UCLA's medical school seeks well-rounded candidates.

UCLA’s David Geffen School of Medicine is among the most prestigious medical schools in the United States. But undergraduates need to do more than just get good grades in order to stand a chance of getting in. While still in their undergraduate years, they need to fulfill UCLA’s medical school prerequisites.

These UCLA pre-med requirements include the successful completion of classes in both the sciences and the humanities. The UCLA medical school acceptance rate is slim. Fewer than two percent of applicants are admitted. Interested students must put their best foot forward and compile their best application package possible to increase the likelihood of their acceptance.

UCLA Medical School Prerequisites

The UCLA medical school prerequisites are different from other universities. Most schools require certain classes, specifying which to take down to the course number, but the UCLA pre-med requirements are looser.

Successful applicants will have scored well in classes in several areas of study. UCLA’s medical school prerequisites include the successful completion of classes in these areas of study: biology, physiology, chemistry, biochemistry, physical sciences, the humanities, math and statistics. Within these areas of study, students can take a number of different classes to fulfill the UCLA pre-med requirements.

Applicants must show proficiency in writing and communication. Experience in a clinical setting, as well as experience with research, is a must. UCLA places an emphasis on the human element of medicine, so students with strong interpersonal and critical thinking skills will do well in application season.
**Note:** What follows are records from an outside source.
(** The label [out] of [fetch_account]: the summary and the result. *)
Definition fetch_out (s : fstate) : Z * fstate :=
  let s := match fs_cause s with
           | Some cause => fs_with_log (LOG_WARN, L_aborted cause) s
           | None => s
           end in
  let s := fs_with_n (u_add (fs_dropped s) (fs_kept s)) s in
  let s := if fs_n s >? 0
           then fs_with_log (LOG_INFO, L_processed_kept (fs_n s) (fs_kept s)) s
           else fs_with_log (LOG_INFO, L_processed (fs_n s)) s in
  (if bool_decide (fs_cause s = None) then 0 else 1, s).

(** [fetch_account]: [None] when [fuel] iterations do not end the loop,
    [inr] when the process ends in [fatalx]. *)
Definition fetch_account (fuel : nat) (i : io) (a : account)
    (lg : list log_line) : option (Z * fstate + string) :=
  let s := FState i a None (lg ++ [(LOG_DEBUG, L_fetching)]) 0 0 0 in
  match fetch_loop fuel s with
  | None => None
  | Some (F_fatal why) => Some (inr why)
  | Some (F_out s') | Some (F_next s') => Some (inl (fetch_out s'))
  end.
End Child.

(** ** The child process *)

(** [enum fdmop]: the two operations [do_child] knows, and any other
    value. *)
Inductive fdmop := FDMOP_POLL | FDMOP_FETCH | FDMOP_other (n : Z).

(** What [do_child] asks the system: the answer of [geteuid()] and the
    result of [dropto(conf.child_uid)]. *)
Record sys := Sys {
  sys_euid : Z;
  sys_dropto : Z
}.

(** The format strings of [do_child] and [poll_account]; [D_line] is a
    line of the functions above. *)
Inductive child_msg :=
| D_started
| D_not_root
| D_changing_user
| D_poll_unsupported
| D_fetch_unsupported
| D_start_error
| D_started_processing
| D_finished_processing
| D_sending_exit
| D_waiting_exit
| D_polling
| D_polling_error
| D_found (n : Z)
| D_line (m : log_msg).

Definition child_line : Type := log_level * child_msg.

Definition D_lines (lg : list log_line) : list child_line :=
  map (λ l, (l.1, D_line l.2)) lg.

(** How [do_child] ends: with [return (error)], or in [fatal]. *)
Inductive child_end :=
| Child_return (error : Z) (a : account) (i : io) (lg : list child_line)
| Child_fatal (why : string).

(** The exit message: [memset(&msg, 0, sizeof msg)] and the type. *)
Definition exit_msg : msg := Msg MSG_EXIT None None 0 0 mail_zero.

Section ChildProcess.

Context {L : Lib}.
Variable conf : config.

(** [poll_account].  [do_child] does not call it on a backend without a
    [poll] hook. *)
Definition poll_account (a : account) (lg : list child_line)
  : Z * account * list child_line + string :=
  let lg := lg ++ [(LOG_DEBUG, D_polling)] in
  match f_poll (a_fetch a) with
  | None => inr "polling not supported"
  | Some poll =>
      let '(r, n) := poll (a_data a) in
      let a := account_call C_poll a in
      if bool_decide (r = FETCH_ERROR)
      then inl (1, a, lg ++ [(LOG_WARN, D_polling_error)])
      else inl (0, a, lg ++ [(LOG_INFO, D_found n)])
  end.

(** The label [out] of [do_child]: the [finish] hook and the exchange of
    exit messages with the parent, which come without a buffer. *)
Definition do_child_out (error : Z) (a : account) (i : io)
    (lg : list child_line) : child_end :=
  let '(error, a) :=
    match f_finish (a_fetch a) with
    | Some finish =>
        (if negb (bool_decide (finish (a_data a) = FETCH_SUCCESS))
         then 1 else error,
         account_call C_finish a)
    | None => (error, a)
    end in
  let lg := lg ++ [(LOG_DEBUG3, D_sending_exit)] in
  match privsep_send i exit_msg ∅ with
  | None => Child_fatal "child: privsep_send error"
  | Some i1 =>
      let lg := lg ++ [(LOG_DEBUG3, D_waiting_exit)] in
      match privsep_recv i1 with
      | None => Child_fatal "child: privsep_recv error"
      | Some (h, _, i2) =>
          if negb (bool_decide (msg_type h = MSG_EXIT))
          then Child_fatal "child: unexpected message"
          else Child_return error a i2 lg
      end
  end.

(** "process fetch": the [switch] on the operation. *)
Definition do_child_process (fuel : nat) (op : fdmop) (a : account) (i : io)
    (lg : list child_line) : option child_end :=
  let lg := lg ++ [(LOG_DEBUG, D_started_processing)] in
  match op with
  | FDMOP_POLL =>
      match poll_account a lg with
      | inl (error, a, lg) =>
          Some (do_child_out error a i
                  (lg ++ [(LOG_DEBUG, D_finished_processing)]))
      | inr why => Some (Child_fatal why)
      end
  | FDMOP_FETCH =>
      match fetch_account conf fuel i a [] with
      | None => None
      | Some (inr why) => Some (Child_fatal why)
      | Some (inl (error, s)) =>
          Some (do_child_out error (fs_account s) (fs_io s)
                  (lg ++ D_lines (fs_log s)
                      ++ [(LOG_DEBUG, D_finished_processing)]))
      end
  | FDMOP_other _ => Some (Child_fatal "child: unexpected command")
  end.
To apply, students must send undergraduate transcripts, a $95 application fee, MCAT scores and letters of recommendation to the medical school’s designated admissions portal. Applicants are also required to interview with committee members.

UCLA Medical School Acceptance Rate

For the class that was admitted in 2017, the UCLA medical school acceptance rate was very low. A total of 11,417 people applied. Of that number, only 175 students were enrolled to begin classes at the medical school that year. This means that the UCLA medical school acceptance rate was less than two percent.

For the class that began in fall of 2017, the lower 25th percentile of successful applicants had approximately 3.6 undergraduate GPA scores, and they scored a 505 on the MCAT. Students in the 75th percentile came in with around a 3.92 undergraduate GPA and a 518 on the MCAT.

While this seems to put an emphasis on academics, the UCLA admissions committee prides itself on taking the whole-student approach to evaluating applications. Students with outstanding life experiences are encouraged to apply.